Women's Anniversary Choral Evensong - Address by Rebecca Howarth (m. 2012)

 

Encouraging One Another

4 November 2018

 

It’s lovely to be back at Christ’s for today’s special evensong, and it is particularly good to be back in Christ’s chapel; I sang in the college choir throughout my time here and loved it. The combination of the wonderful words of evensong, the beautiful music we sang, and the people who became very good friends to me was hard to beat.

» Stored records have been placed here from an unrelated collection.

(* ===== verification/Mapper.v ===== *)
(** The time/position mapping of the review timeline ([ReviewPhase.tsx]):
    the pointer offset to time of [handleScrubMove] (lines 166-171) and of
    the hover handler (lines 310-316), and the percentages of the
    [left]/[width] styles (lines 334, 349-350, 360, 369, 378).  A
    percentage divides by [duration], which the render does not guard: the
    model returns [None] where JS yields NaN or Infinity. *)

From S2P Require Import Prelude Types.

Module Mapper.

(** The part of [getBoundingClientRect()] the code reads. *)
Record Rect := mkRect { rleft : Q; rwidth : Q }.

(** [Math.max(0, Math.min(e.clientX - rect.left, rect.width))] *)
Definition scrub_x (r : Rect) (clientX : Q) : Q :=
  clamp 0 (rwidth r) (clientX - rleft r).

(** [percentage = x / rect.width; newTime = percentage * duration] *)
Definition scrub_time (r : Rect) (duration clientX : Q) : Q :=
  (scrub_x r clientX / rwidth r) * duration.

(** [(x / rect.width) * duration] with [x = e.clientX - rect.left], not
    clamped. *)
Definition hover_time (r : Rect) (duration clientX : Q) : Q :=
  ((clientX - rleft r) / rwidth r) * duration.

(** JS division [a / b] with the IEEE result when [b] is [0]: NaN or an
    infinity, which the model does not represent ([None]). *)
Definition js_div (a b : Q) : option Q :=
  if decide (b == 0) then None else Some (a / b).

(** [(t / duration) * 100], the [left:%] of the play-head, the progress
    fill, the hover ghost and the tooltip. *)
Definition percent (t duration : Q) : option Q :=
  option_map (fun f => f * 100) (js_div t duration).

(** [Math.max(0.5, ((cut.end - cut.start) / duration) * 100)], the width of
    a cut marker (line 350); NaN when [duration] is 0, and [Math.max] of
    NaN is NaN. *)
Definition marker_width (c : CutEvent) (duration : Q) : option Q :=
  option_map (fun f => Qmax (1#2) (f * 100)) (js_div (end_ c - start c) duration).

(** The horizontal page offset at which a style [left: p%] draws inside the
    timeline. *)
Definition offset_of_percent (r : Rect) (p : Q) : Q := rleft r + p / 100 * rwidth r.

(** ** Lemmas *)

Lemma scrub_x_bounds r x : 0 <= rwidth r -> 0 <= scrub_x r x <= rwidth r.
Proof. intros H. apply (clamp_bounds 0 (rwidth r) _ H). Qed.

Lemma div_bounds (a w : Q) : 0 < w -> 0 <= a <= w -> 0 <= a / w <= 1.
Proof.
  intros Hw [Ha1 Ha2]. split.
  - apply Qle_shift_div_l; [exact Hw | lra].
  - apply Qle_shift_div_r; [exact Hw | lra].
Qed.

Lemma percent_some t d : ~ d == 0 -> percent t d = Some (t / d * 100).
Proof. intros H. unfold percent, js_div. by rewrite decide_False. Qed.

(** ** Properties *)

(** A scrub never leaves the timeline: on a laid-out timeline (width
    > 0) and a known duration, the time of any pointer offset is in
    [0, duration]. *)
Theorem scrub_time_bounds r d x :
  0 < rwidth r -> 0 <= d -> 0 <= scrub_time r d x <= d.
Proof.
  intros Hw Hd. unfold scrub_time.
  pose proof (div_bounds (scrub_x r x) (rwidth r) Hw (scrub_x_bounds r x ltac:(lra))) as [H1 H2].
  split; [apply Qmult_le_0_compat; lra|].
  rewrite <- (Qmult_1_l d) at 2. apply Qmult_le_compat_r; lra.
Qed.

(** Scrubbing is monotone: a pointer further right never gives an
    earlier time. *)
Theorem scrub_time_mono r d x y :
  0 < rwidth r -> 0 <= d -> x <= y -> scrub_time r d x <= scrub_time r d y.
Proof.
  intros Hw Hd Hxy. unfold scrub_time, scrub_x.
  apply Qmult_le_compat_r; [|exact Hd].
  apply Qmult_le_compat_r; [| apply Qlt_le_weak, Qinv_lt_0_compat, Hw].
  apply (clamp_mono 0 (rwidth r)). lra.
Qed.

(** C14. Round trip between rendering and scrubbing: pressing the pointer
    where the play-head of time [t] is drawn ([left: (t/duration)*100 %])
    scrubs back to [t]. *)
Theorem scrub_render_roundtrip r d t :
  0 < rwidth r -> 0 < d -> 0 <= t <= d ->
  exists p, percent t d = Some p /\ scrub_time r d (offset_of_percent r p) == t.
Proof.
  intros Hw Hd Ht. exists (t / d * 100). split; [apply percent_some; lra|].
  unfold scrub_time, scrub_x, clamp, offset_of_percent.
  assert (Hf : 0 <= t / d <= 1) by (apply div_bounds; lra).
  setoid_replace (rleft r + t / d * 100 / 100 * rwidth r - rleft r)
    with (t / d * rwidth r) using relation Qeq by (field; lra).
  rewrite Q.min_r, Q.max_r.
  - field. lra.
  - apply Qmult_le_0_compat; lra.
  - rewrite <- (Qmult_1_l (rwidth r)) at 2. apply Qmult_le_compat_r; lra.
Qed.

(** A 600-pixel timeline at the page's left edge and a one-minute video. *)
Definition ex_rect : Rect := mkRect 0 600.

Lemma scrub_time_bounds_witness : 0 <= scrub_time ex_rect 60 300 <= 60.
Proof. apply scrub_time_bounds; decide_concrete. Defined.

Lemma scrub_time_mono_witness : scrub_time ex_rect 60 100 <= scrub_time ex_rect 60 200.
Proof. apply scrub_time_mono; decide_concrete. Defined.

Lemma scrub_render_roundtrip_witness :
  exists p, percent 30 60 = Some p /\ scrub_time ex_rect 60 (offset_of_percent ex_rect p) == 30.
Proof. apply scrub_render_roundtrip; decide_concrete. Defined.

End Mapper.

I had a very happy time at Christ’s generally. I studied English and had fantastic supervisors, including Sophie Read and Ned Allen who continue to teach here. They were formative years, as my ideas about literature took shape and grew. I read and loved medieval romance, John Webster’s revenge tragedies, Victorian serialised novels, and 19th Century American poetry. I was challenged and stretched by the discipline of practical criticism: one memorable supervision on Lavinia Greenlaw’s poem ‘Silent Disco’ involved my launching off on a long explanation about how the whole disco was an elaborate metaphor for the experience of chronic illness before my patient supervisor suggested that it was probably just about a silent disco… As an English teacher now, I have realised how well I was taught and encouraged at Christ’s. I was given confidence in my abilities and in myself.

If you asked alumni for the highlight of their time at Christ’s, I’m sure many would say their friendships. My friends from here are amongst my closest friends today and I found the community of students at Christ’s hugely welcoming.

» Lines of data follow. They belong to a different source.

(* ===== verification/Media.v ===== *)
(** The media element the review screen drives ([videoRef.current] in
    [ReviewPhase.tsx], an [HTMLVideoElement]): the operations the code
    calls or reads ([paused], [currentTime], [duration], [play()],
    [pause()], assignment to [currentTime]) and the clock that advances it.
    [MediaElement] is the interface, [MediaLaws] what the review component
    relies on; [Video] is the element as the HTML standard specifies it
    (seeks clamp to [0, duration], reaching the end pauses, [play()] on an
    ended element restarts from 0, [play()] may be rejected). *)

From S2P Require Import Prelude.

Class MediaElement (M : Type) := {
  m_paused : M -> bool;
  m_currentTime : M -> Q;
  m_duration : M -> Q;
  m_play : M -> M;
  m_pause : M -> M;
  m_seek : Q -> M -> M;
  m_advance : Q -> M -> M
}.

(** The element's own invariant: its position is within its duration. *)
Definition media_wf {M} `{MediaElement M} (m : M) : Prop :=
  0 <= m_currentTime m <= m_duration m.

Class MediaLaws (M : Type) `{MediaElement M} : Prop := {
  pause_paused m : m_paused (m_pause m) = true;
  pause_time m : m_currentTime (m_pause m) = m_currentTime m;
  pause_duration m : m_duration (m_pause m) = m_duration m;
  seek_paused t m : m_paused (m_seek t m) = m_paused m;
  seek_time t m : 0 <= m_duration m -> m_currentTime (m_seek t m) == clamp 0 (m_duration m) t;
  seek_duration t m : m_duration (m_seek t m) = m_duration m;
  play_cases m : m_play m = m \/
    (m_paused (m_play m) = false /\ m_duration (m_play m) = m_duration m /\
     (m_currentTime m < m_duration m -> m_currentTime (m_play m) = m_currentTime m) /\
     (media_wf m -> media_wf (m_play m)));
  advance_paused dt m : m_paused m = true -> m_advance dt m = m;
  advance_duration dt m : m_duration (m_advance dt m) = m_duration m;
  advance_playing dt m : m_paused m = false -> 0 <= dt ->
    m_currentTime m + dt < m_duration m ->
    m_paused (m_advance dt m) = false /\ m_currentTime (m_advance dt m) == m_currentTime m + dt;
  advance_end dt m : m_paused m = false -> m_duration m <= m_currentTime m + dt ->
    m_paused (m_advance dt m) = true /\ m_currentTime (m_advance dt m) == m_duration m
}.

(** ** The HTML video element *)

Record Video := mkVideo {
  v_paused : bool;
  v_time : Q;
  v_duration : Q;
  v_playable : bool   (** [false]: [play()] rejects (no source, autoplay policy) *)
}.

Definition video_play (v : Video) : Video :=
  if v_playable v then
    mkVideo false (if v_duration v <=? v_time v then 0 else v_time v)
            (v_duration v) true
  else v.

Definition video_pause (v : Video) : Video :=
  mkVideo true (v_time v) (v_duration v) (v_playable v).

Definition video_seek (t : Q) (v : Video) : Video :=
  mkVideo (v_paused v) (clamp 0 (v_duration v) t) (v_duration v) (v_playable v).

Definition video_advance (dt : Q) (v : Video) : Video :=
  if v_paused v then v
  else if v_duration v <=? v_time v + dt
       then mkVideo true (v_duration v) (v_duration v) (v_playable v)
       else mkVideo false (v_time v + dt) (v_duration v) (v_playable v).

#[export] Instance Video_media : MediaElement Video := {
  m_paused := v_paused;
  m_currentTime := v_time;
  m_duration := v_duration;
  m_play := video_play;
  m_pause := video_pause;
  m_seek := video_seek;
  m_advance := video_advance
}.

#[export] Instance Video_laws : MediaLaws Video.
Proof.
  split; cbn.
  - done.
  - done.
  - done.
  - done.
  - intros t m _. reflexivity.
  - done.
  - intros m. unfold video_play, media_wf. cbn.
    destruct (v_playable m) eqn:Hp; [right | left; done].
    cbn. repeat split; intros; case_bool_decide; qsolve; done.
  - intros dt m H. unfold video_advance. by rewrite H.
  - intros dt m. unfold video_advance. destruct (v_paused m); [done|]. by case_bool_decide.
  - intros dt m H Hdt Hlt. unfold video_advance. rewrite H.
    case_bool_decide; cbn; qsolve; done.
  - intros dt m H Hle. unfold video_advance. rewrite H.
    case_bool_decide; cbn; qsolve; done.
Qed.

One group of friends I am particularly grateful for are the members of the Christ’s Christian Union. We met each week to read the Bible together, encourage one another and think about how we might give those who were interested an opportunity to explore the Christian faith. The reading we just heard from Hebrews reminds me of those weekly meetings: the writer to the Hebrews says ‘Let us hold unswervingly to the hope we profess, for he who promised is faithful. 24 And let us consider how we may spur one another on toward love and good deeds, 25 not giving up meeting together, as some are in the habit of doing, but encouraging one another—and all the more as you see the Day approaching.’   

I certainly found myself spurred on toward love and good deeds in those meetings: as the word ‘spurred’ might suggest, this was not always a comfortable experience! I was very challenged in those meetings as I got to grips with different Bible passages and considered the implications of those truths on my life. But the challenge was never without encouragement. The group was a source of huge reassurance and comfort during my three years, and they helped me to keep a healthy perspective.

I am still in touch with the vast majority of the group and I even ended up marrying one of them! They remain great encouragers and have helped me to keep walking with the Lord Jesus. But I know that the true value of that group was not just the combination of people. We were a group of normal people gathered around an extraordinary person in the Lord Jesus Christ. The writer to the Hebrews puts it like this: we have confidence to enter the Most Holy Place by the blood of Jesus, 20 by a new and living way opened for us through the curtain, that is, his body’. The most valuable thing that this small group did was pointing me back to this truth time and time again. What an amazing thing for me to be able to personally approach the Ancient of Days, Almighty God, with confidence, even though I had utterly rejected him: a way opened to us only because of the death of his Son, the Lord Jesus.

Christ’s was formative for me in many ways, but I will always cherish the way that at Christ’s I grew in my knowledge of a promise-making, faithful God, and the way that that small group of Christians encouraged me to live whole-heartedly for him.